Our most recent studies on the common dolphins and the first phase of the Dolphin Health Project is keeping us very focused on Port Phillip where more than a hundred bottlenose dolphins and up to twenty common dolphins permanently live – along with more than four million people!
We also had our “Help keep OUR dolphins in the Bay, Stay 100m Away” campaign this summer which is applicable to all locations (with a bit of poetic licence).
This doesn’t mean that in 2015 DRI is neglecting the dolphins in Western Port and the Gippsland Lakes – but we can’t be everywhere. We rely on sightings from the community to help give ‘snapshots’ of dolphin activity around Victoria.
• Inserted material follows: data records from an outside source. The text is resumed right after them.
Definition TOOL_DEFINITIONS : list ToolDefinition :=
  [mkTool t_read cat_read auto_approve_with_policy false true;
   mkTool t_write cat_write ask false true;
   mkTool t_edit cat_write ask false true;
   mkTool t_shell cat_shell ask true true;
   mkTool t_glob cat_read auto_approve_with_policy false true;
   mkTool t_grep cat_read auto_approve_with_policy false true;
   mkTool t_apply_patch cat_write ask false true;
   mkTool t_todo cat_task auto_approve_with_policy false true;
   mkTool t_task cat_task ask true true;
   mkTool t_semantic_search cat_read auto_approve_with_policy false false;
   mkTool t_graph_find_symbol cat_graph auto_approve_with_policy false false;
   mkTool t_graph_find_references cat_graph auto_approve_with_policy false false;
   mkTool t_graph_call_hierarchy cat_graph auto_approve_with_policy false false].

Definition getToolDefinition (toolName : string) : option ToolDefinition :=
  find (λ d, String.eqb (tool_name (td_name d)) toolName) TOOL_DEFINITIONS.

(** ** Inputs *)

Inductive TodoStatus : Type := todo_pending | todo_in_progress | todo_completed.
Record TodoItemInput : Type := mkTodoInput { ti_id : option string; ti_content : string; ti_status : option TodoStatus }.
Record TodoItem : Type := mkTodo { to_id : string; to_content : string; to_status : TodoStatus }.
Record ShellInput : Type := mkShellInput {
  sh_command : string; sh_cwd : option string; sh_timeoutMs : option nat; sh_maxOutputBytes : option nat;
}.
Record TaskInput : Type := mkTaskInput { tk_prompt : string; tk_agentId : option string; tk_maxResultBytes : option nat }.

(** [ToolInputMap]. *)
Inductive ToolInput : Type :=
| in_read (i : ReadInput)
| in_write (i : WriteInput)
| in_edit (i : EditInput)
| in_shell (i : ShellInput)
| in_glob (i : GlobInput)
| in_grep (i : GrepInput)
| in_apply_patch (patch : string)
| in_todo (items : list TodoItemInput)
| in_task (i : TaskInput)
| in_semantic_search (query : string)
| in_graph_find_symbol (symbol : string)
| in_graph_find_references (symbol : string)
| in_graph_call_hierarchy (symbol : string).

Definition input_tool (i : ToolInput) : ToolName :=
  match i with
  | in_read _ => t_read | in_write _ => t_write | in_edit _ => t_edit | in_shell _ => t_shell | in_glob _ => t_glob
  | in_grep _ => t_grep | in_apply_patch _ => t_apply_patch | in_todo _ => t_todo | in_task _ => t_task
  | in_semantic_search _ => t_semantic_search | in_graph_find_symbol _ => t_graph_find_symbol
  | in_graph_find_references _ => t_graph_find_references | in_graph_call_hierarchy _ => t_graph_call_hierarchy
  end.

Inductive ChildEvent : Type :=
| child_data (is_stdout : bool) (chunk : list ascii)
| child_timeout
| child_error (message : string)
| child_close (code : option Z).

(** The schema library and the operating system. *)
Class ToolEnv : Type := {
  safeParse : ToolName → json → list string + ToolInput;
  child_events : string → Path → nat → list ChildEvent;
  child_effect : string → Path → FileSystem → FileSystem;
  buffer_toString : list ascii → string;
}.

Definition child_ends (e : ChildEvent) : Prop :=
  match e with child_error _ | child_close _ => True | _ => False end.

Definition ascii_bytes (buffer : list ascii) : Prop := Forall (λ c, (nat_of_ascii c < 128)%nat) buffer.

(** A schema yields an input of its own tool, a child process ends, and the
    UTF-8 code of an ASCII character is one byte. *)
Class ToolEnvLaws `{ToolEnv} : Prop := {
  safeParse_tool : ∀ t raw i, safeParse t raw = inr i → input_tool i = t;
  child_settles : ∀ command cwd timeout, Exists child_ends (child_events command cwd timeout);
  buffer_toString_ascii : ∀ buffer, ascii_bytes buffer → buffer_toString buffer = string_of_list_ascii buffer;
}.

Definition parseToolInput `{ToolEnv} (t : ToolName) (raw : json) : string + ToolInput :=
  match safeParse t raw with
  | inl issues => inl (tool_name t +:+ " input is invalid: " +:+ Prelude.join "; " issues)
  | inr i => inr i
  end.

(** ** Outputs and events *)

Record ShellToolOutput : Type := mkShellOutput { so_command : string; so_stdout : string; so_stderr : string; so_exitCode : option Z }.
We have community sightings dating back to 1991 and want to build this into a very important citizen science campaign that both involves the community and also contributes to the long-term understanding and protection of our dolphins.
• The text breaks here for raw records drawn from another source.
(* ===== verification/Executor.v ===== *)
(** * The application's enforcement of tool calls and answers

    [packages/opencode-app/src/executor]: [enforce-tool-usage.ts],
    [answer-gating.ts] and [hook-enforcer.ts].  The enforcer runs the policy of
    the planner first and, when that allows, the runtime enforcer of [Hooks];
    every decision is a row of the hook log.

    A score is the rational number that a double stands for, and the thresholds
    are the doubles nearest to the decimal fractions of the source.  The time
    that a check takes is an argument. *)

From S2P Require Import Prelude Json Domain Store Repos Bridge Hooks Planner Files ToolRunner.
From Stdlib Require Import Ascii String QArith.
From stdpp Require Import prelude list strings pretty.
Set Default Goal Selector "!".
Set Default Proof Using "Type".
Set Warnings "-clear-no-such-hyp".
#[local] Open Scope nat_scope.

Definition intent_name (i : QueryIntent) : string :=
  match i with
  | find_definition => "find_definition"
  | explain_module => "explain_module"
  | trace_flow => "trace_flow"
  | impact_analysis => "impact_analysis"
  | bug_investigation => "bug_investigation"
  | broad_codebase_question => "broad_codebase_question"
  | library_lookup => "library_lookup"
  | browser_verification => "browser_verification"
  end.

(** ** Tools *)

Definition BLOCKED_TOOLS : list string := ["find"; "cat"; "head"; "tail"; "sed"; "awk"].

Record ToolDecision : Type := mkToolDecision { td_allow : bool; td_reason : string }.

(** [envelope.requiredTools.length > 0 ? ... : REQUIRED_TOOLS_BY_INTENT[intent]]. *)
Definition required_tools (envelope : ExecutionEnvelopeState) (intent : QueryIntent) : list string :=
  if decide (env_requiredTools envelope = []) then REQUIRED_TOOLS_BY_INTENT intent else env_requiredTools envelope.

Definition enforceToolUsage (envelope : ExecutionEnvelopeState) (toolName : string) (intent : QueryIntent) : ToolDecision :=
  let allowed := "Tool allowed for intent '" +:+ intent_name intent +:+ "'." in
  if decide (toolName ∈ BLOCKED_TOOLS)
  then mkToolDecision false ("Tool '" +:+ toolName +:+ "' is blocked. Use structured or built-in repository tools instead.")
  else if decide (is_Some (getToolDefinition toolName) ∧ env_requiredTools envelope = []) then mkToolDecision true allowed
  else
    let requiredTools := required_tools envelope intent in
    if decide (requiredTools ≠ [] ∧ toolName ∉ requiredTools)
    then mkToolDecision true ("Tool '" +:+ toolName +:+ "' is allowed, but not listed as required for intent '" +:+ intent_name intent +:+ "'.")
    else mkToolDecision true allowed.

(** ** Answers *)

Inductive AnswerAction : Type := finalize | retry | degrade.

Definition action_name (a : AnswerAction) : string :=
  match a with finalize => "finalize" | retry => "retry" | degrade => "degrade" end.

Record AnswerGateDecision : Type := mkAnswerGate { ag_allow : bool; ag_action : AnswerAction; ag_reason : string }.

Record EvidenceThreshold : Type := mkThreshold { retryThreshold : Q; finalizeThreshold : Q }.

Definition getEvidenceThreshold (lane : WorkflowLane) (intent : QueryIntent) : EvidenceThreshold :=
  match intent with
  | trace_flow | impact_analysis =>
    mkThreshold (8106479329266893 # 18014398509481984) (3242591731706757 # 4503599627370496)
  | _ =>
    if bool_decide (intent_name intent = "bug_investigation") || negb (bool_decide (lane_name lane = "quick"))
    then mkThreshold (3602879701896397 # 9007199254740992) (5854679515581645 # 9007199254740992)
    else mkThreshold (3152519739159347 # 9007199254740992) (2476979795053773 # 4503599627370496)
  end.

Definition gateAnswer (envelope : ExecutionEnvelopeState) (toolsUsed : list string) (evidenceScore : Q) (intent : QueryIntent) :
    AnswerGateDecision :=
  let missing := filter (λ t, t ∉ toolsUsed) (required_tools envelope intent) in
  if decide (missing ≠ [])
  then mkAnswerGate false retry ("Missing required tools for intent '" +:+ intent_name intent +:+ "': " +:+ Prelude.join ", " missing)
  else
    let threshold := getEvidenceThreshold (env_lane envelope) intent in
    if Qltb evidenceScore (retryThreshold threshold)
    then mkAnswerGate false retry ("Evidence score " +:+ toFixed2 evidenceScore +:+ " is below retry threshold " +:+
           toFixed2 (retryThreshold threshold) +:+ " for intent '" +:+ intent_name intent +:+ "'.")
    else if Qltb evidenceScore (finalizeThreshold threshold)
    then mkAnswerGate false degrade ("Evidence score " +:+ toFixed2 evidenceScore +:+ " is below finalize threshold " +:+
           toFixed2 (finalizeThreshold threshold) +:+ " for intent '" +:+ intent_name intent +:+ "'.")
    else mkAnswerGate true finalize ("Answer is valid for lane '" +:+ lane_name (env_lane envelope) +:+ "' and intent '" +:+ intent_name intent +:+ "'.").

(** ** The enforcer *)

Record EnforcerDecision : Type := mkEnforcer { ed_allow : bool; ed_decision : HookDecision; ed_reason : string; ed_logId : string }.

Section enforcer.
Context `{Env} (num_literal : Q → string).

(** The row of a decision of the planner's policy. *)
Definition record_block (envelope : ExecutionEnvelopeState) (hookName reason : string) (payloadIn payloadOut : json) (durationMs : nat) :
    M World EnforcerDecision :=
  id ← createId "hook";
  result ← writeHookDecision (env_sessionId envelope) (env_id envelope) hookName hd_block reason payloadIn payloadOut
             (Some durationMs) (Some id) None;
  match result with
  | inl row => mret (mkEnforcer false hd_block reason (hl_id row))
  | inr _ => logId ← createId "hook-failed"; mret (mkEnforcer false hd_block reason logId)
  end.

(** The decision of the runtime enforcer, with the row it left. *)
Definition from_runtime (envelope : ExecutionEnvelopeState) (hookName : string) (allow : bool) (reason : string) : M World EnforcerDecision :=
  latest ← HookInvocationLogsRepo.find_latest_row (env_sessionId envelope) (env_id envelope) hookName;
  let decision := if allow then hd_allow else hd_block in
  match latest with
  | Some row => mret (mkEnforcer allow decision reason (hl_id row))
  | None => logId ← createId "hook-failed"; mret (mkEnforcer allow decision reason logId)
  end.

Definition enforce_preToolExec (envelope : ExecutionEnvelopeState) (toolName : string) (toolArgs : json) (intent : QueryIntent)
    (durationMs : nat) : M World EnforcerDecision :=
  let baseline := enforceToolUsage envelope toolName intent in
  if negb (td_allow baseline) then
    record_block envelope "pre_tool_exec" (td_reason baseline)
      (JObj [("toolName", JStr toolName); ("toolArgs", toolArgs); ("intent", JStr (intent_name intent)); ("source", JStr "baseline")])
      (JObj [("allow", JBool (td_allow baseline)); ("reason", JStr (td_reason baseline))]) durationMs
  else
    result ← preToolExec (env_sessionId envelope) (env_id envelope) (env_role envelope) (intent_name intent) toolName toolArgs;
    from_runtime envelope "pre_tool_exec" result.1 result.2.

(** [intent.replaceAll("_", " ")]. *)
Fixpoint underscores_to_blanks (s : string) : string :=
  match s with
  | EmptyString => ""
  | String c t => String (if Ascii.eqb c "_" then " " else c)%char (underscores_to_blanks t)
  end.

Definition enforce_preAnswer (envelope : ExecutionEnvelopeState) (toolsUsed : list string) (evidenceScore : Q) (intent : QueryIntent)
    (durationMs : nat) : M World EnforcerDecision :=
  let baseline := gateAnswer envelope toolsUsed evidenceScore intent in
  if negb (ag_allow baseline) then
    record_block envelope "pre_answer" (ag_reason baseline)
      (JObj [("toolsUsed", JArr (map JStr toolsUsed)); ("evidenceScore", JNum (num_literal evidenceScore));
             ("intent", JStr (intent_name intent)); ("source", JStr "baseline")])
      (JObj [("allow", JBool (ag_allow baseline)); ("action", JStr (action_name (ag_action baseline))); ("reason", JStr (ag_reason baseline))])
      durationMs
  else
    result ← preAnswer num_literal (env_sessionId envelope) (env_id envelope) (underscores_to_blanks (intent_name intent)) toolsUsed evidenceScore;
    from_runtime envelope "pre_answer" result.1.1 result.2.
End enforcer.

(** ** Every decision is the one on record *)

(** The draws to come are new, and the clock is past the rows of the hook. *)
Definition enforcer_ready `{Env} (envelope : ExecutionEnvelopeState) (hook : string) (w : World) : Prop :=
  audit_ready w ∧ draws_fresh hl_id "hook" (w_hookLogs w) (w_draws w) ∧
  (env_id envelope = "" ∨ trim (env_id envelope) ≠ "") ∧
  older_rows (env_sessionId envelope) (env_id envelope) hook (clock (w_ticks w)) (w_hookLogs w).

(** The run left one more row for the hook, which says what was decided, and its
    id was returned. *)
Definition decided (envelope : ExecutionEnvelopeState) (hook : string) (w w' : World) (d : EnforcerDecision) : Prop :=
  ed_decision d = (if ed_allow d then hd_allow else hd_block) ∧
  ∃ row, w_hookLogs w' = w_hookLogs w ++ [row] ∧ hl_id row = ed_logId d ∧ hl_sessionId row = env_sessionId envelope ∧
    hl_hookName row = hook ∧ hl_decision row = ed_decision d ∧ hl_reason row = ed_reason d.

Lemma record_block_run `{Env} envelope hook reason pin pout ms w :
  enforcer_ready envelope hook w →
  ∃ d w', record_block envelope hook reason pin pout ms w = (Ret d, w') ∧ ed_allow d = false ∧ ed_reason d = reason ∧ decided envelope hook w w' d.
Proof.
  intros (_ & Hf & _). eexists _, _. split.
  - unfold record_block, writeHookDecision, try_catch. repeat (autounfold with dh_ops; simpl).
    rewrite (Hf (w_draws w)) by lia. reflexivity.
  - split_and!; [done..|]. split; [done|]. by eexists.
Qed.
Already over this summer, keen Western Port DRI members and volunteers have put up posters and distributed stickers about the dolphin-watching regulations. A possible post-graduate study is being considered by DRI; it would be looking at the small, resident bottlenose dolphin population off Balnarring and Merricks.
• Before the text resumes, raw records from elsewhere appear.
(* ===== verification/Projects.v ===== *)
(** * Scanning a repository for workspaces and files

    [packages/intelligence/src/workspace/detect-projects.ts]: the workspaces of a
    repository are the innermost directories with a package manifest; the files
    of each are collected up to limits of number, depth and size.

    The file system is that of [Files], which has no symbolic links, so the
    branches for links are not taken and [followSymlinks] has no effect.  The
    order of directory entries, the hash function and [localeCompare] are
    parameters; the size of a file is its length. *)

From S2P Require Import Prelude Files ScanPaths SearchTools Chunker.
From Stdlib Require Import Ascii String.
From stdpp Require Import prelude list strings gmap.
Set Default Goal Selector "!".
Set Default Proof Using "Type".
Set Warnings "-clear-no-such-hyp".
#[local] Arguments String.append : simpl nomatch.

Definition IGNORED_DIRECTORIES : list string := [".git"; "node_modules"; ".dh"; "dist"].

Definition INDEXABLE_EXTENSIONS : list (string * string) :=
  [(".ts", "typescript"); (".tsx", "tsx"); (".js", "javascript"); (".jsx", "jsx"); (".json", "json"); (".md", "markdown");
   (".go", "go")].

(** The options as given, and with every field present. *)
Record ScanOptions : Type := mkScanOptions {
  so_maxFiles : option nat;
  so_maxDepth : option nat;
  so_maxFileSizeBytes : option N;
  so_followSymlinks : option bool;
  so_includeExtensions : option (list string);
  so_ignoreDirs : option (list string);
}.

Record RequiredScanOptions : Type := mkRequiredOptions {
  o_maxFiles : nat;
  o_maxDepth : nat;
  o_maxFileSizeBytes : N;
  o_followSymlinks : bool;
  o_includeExtensions : list string;
  o_ignoreDirs : list string;
}.

Definition DEFAULT_SCAN_OPTIONS : RequiredScanOptions :=
  mkRequiredOptions (100 * 100) 32 1048576%N false (fst <$> INDEXABLE_EXTENSIONS) IGNORED_DIRECTORIES.

Definition resolveOptions (options : option ScanOptions) : RequiredScanOptions :=
  let d := DEFAULT_SCAN_OPTIONS in
  mkRequiredOptions
    ((options ≫= so_maxFiles) or_else o_maxFiles d)
    ((options ≫= so_maxDepth) or_else o_maxDepth d)
    ((options ≫= so_maxFileSizeBytes) or_else o_maxFileSizeBytes d)
    ((options ≫= so_followSymlinks) or_else o_followSymlinks d)
    ((options ≫= so_includeExtensions) or_else o_includeExtensions d)
    ((options ≫= so_ignoreDirs) or_else o_ignoreDirs d).

Inductive ScanStopReason : Type :=
  stop_none | max_files_reached | max_depth_reached | max_file_size_scan_stopped | io_error.

#[global] Instance ScanStopReason_eq_dec : EqDecision ScanStopReason.
Proof. solve_decision. Defined.

Record WorkspaceScanDiagnostics : Type := mkDiagnostics {
  filesVisited : nat;
  filesIndexed : nat;
  filesIgnored : nat;
  dirsSkipped : nat;
  errors : nat;
  stopReason : ScanStopReason;
}.

Record WorkspaceMarkers : Type := mkMarkers { hasPackageJson : bool; hasCargoToml : bool }.

Record IndexedWorkspace : Type := mkWorkspace {
  w_root : string;
  w_type : string;
  w_files : list IndexedFile;
  w_diagnostics : WorkspaceScanDiagnostics;
  w_markers : WorkspaceMarkers;
  w_partial : bool;
}.

(** [path.extname] of a name without slashes: from the last dot, unless nothing
    or only a dot stands before it. *)
Fixpoint last_dot (s : string) : option string :=
  match s with
  | EmptyString => None
  | String c t => match last_dot t with
                  | Some e => Some e
                  | None => if Ascii.eqb c "." then Some s else None
                  end
  end.

Definition extname (name : string) : string :=
  match last_dot name with
  | Some e => if decide (e = name ∨ name = "..") then "" else e
  | None => ""
  end.

(** The state of a scan: the variables that [walk] closes over. *)
Record Scan : Type := mkScan { files : list IndexedFile; diagnostics : WorkspaceScanDiagnostics }.

Definition stopped (s : Scan) : bool := bool_decide (stopReason (diagnostics s) ≠ stop_none).

Definition with_diagnostics (f : WorkspaceScanDiagnostics → WorkspaceScanDiagnostics) (s : Scan) : Scan :=
  mkScan (files s) (f (diagnostics s)).

Definition set_stop (r : ScanStopReason) (d : WorkspaceScanDiagnostics) : WorkspaceScanDiagnostics :=
  mkDiagnostics (filesVisited d) (filesIndexed d) (filesIgnored d) (dirsSkipped d) (errors d) r.
Definition add_visited (d : WorkspaceScanDiagnostics) : WorkspaceScanDiagnostics :=
  mkDiagnostics (S (filesVisited d)) (filesIndexed d) (filesIgnored d) (dirsSkipped d) (errors d) (stopReason d).
Definition add_indexed (d : WorkspaceScanDiagnostics) : WorkspaceScanDiagnostics :=
  mkDiagnostics (filesVisited d) (S (filesIndexed d)) (filesIgnored d) (dirsSkipped d) (errors d) (stopReason d).
Definition add_ignored (d : WorkspaceScanDiagnostics) : WorkspaceScanDiagnostics :=
  mkDiagnostics (filesVisited d) (filesIndexed d) (S (filesIgnored d)) (dirsSkipped d) (errors d) (stopReason d).
Definition add_skipped (d : WorkspaceScanDiagnostics) : WorkspaceScanDiagnostics :=
  mkDiagnostics (filesVisited d) (filesIndexed d) (filesIgnored d) (S (dirsSkipped d)) (errors d) (stopReason d).
Definition add_error (d : WorkspaceScanDiagnostics) : WorkspaceScanDiagnostics :=
  mkDiagnostics (filesVisited d) (filesIndexed d) (filesIgnored d) (dirsSkipped d) (S (errors d)) (stopReason d).

Definition detectWorkspaceType (markers : WorkspaceMarkers) : string :=
  if hasPackageJson markers then "node" else if hasCargoToml markers then "rust" else "unknown".

Section projects.
Context `{SearchEnv} (sha256 : string → string) (locale_le : string → string → bool) (cwd : Path).

(** ** File access *)

(** [fs.readdir(p, { withFileTypes: true })]: names, and whether each is a
    directory; [None] when it rejects. *)
Definition readdir (fs : FileSystem) (p : string) : option (list (string * bool)) :=
  let q := path_resolve cwd p in
  if is_dir fs q then Some ((λ name, (name, is_dir fs (q ++ [name]))) <$> dir_order (children fs q)) else None.

(** [fs.stat(p)] of a file: its size. *)
Definition stat_size (fs : FileSystem) (p : string) : option N :=
  let q := path_resolve cwd p in
  if is_dir fs q then Some 0%N else match fs !! q with Some (File c) => Some (N.of_nat (String.length c)) | _ => None end.

Definition markerExists (fs : FileSystem) (filePath : string) : bool :=
  let q := path_resolve cwd filePath in
  negb (is_dir fs q) && bool_decide (is_Some (fs !! q)).

Definition detectWorkspaceMarkers (fs : FileSystem) (root : string) : WorkspaceMarkers :=
  mkMarkers (markerExists fs (path_join root "package.json")) (markerExists fs (path_join root "Cargo.toml")).

Definition stableFileId (workspaceRoot relativePath : string) : string :=
  "file-" +:+ String.substring 0 12 (sha256 (workspaceRoot +:+ "::" +:+ relativePath)).

(** ** Collecting files *)

(** [includeExtensions.get(extension)], and [!language]. *)
Definition language_of (options : RequiredScanOptions) (extension : string) : option string :=
  if decide (extension ∈ o_includeExtensions options)
  then match list_find (λ e, e.1 = extension) INDEXABLE_EXTENSIONS with
       | Some (_, (_, language)) => Some language
       | None => None
       end
  else None.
DRI has a large data-base of images of Gippsland Lakes dolphins dating back to the early 2000’s that we are painstakingly working through to identify individual dolphins. Also in the past we had a strong band of ‘dolphin spotters’ – unfortunately the sightings from this area have slowed. So, please, all you dolphin-spotters/watchers/lovers there in the Gippsland Lakes – send in your dolphin sightings to comms@dolphinresearch.org.au or through our website www.dolphinresearch.org.au and also encourage other dolphin-spotters to report!
Without your sightings, we can’t know what the dolphins are doing, where they are feeding, when and where they are travelling, their numbers, etc. From this information we can put ‘dots on the map’ which helps to tell a story that is invaluable for the future management of these magnificent creatures.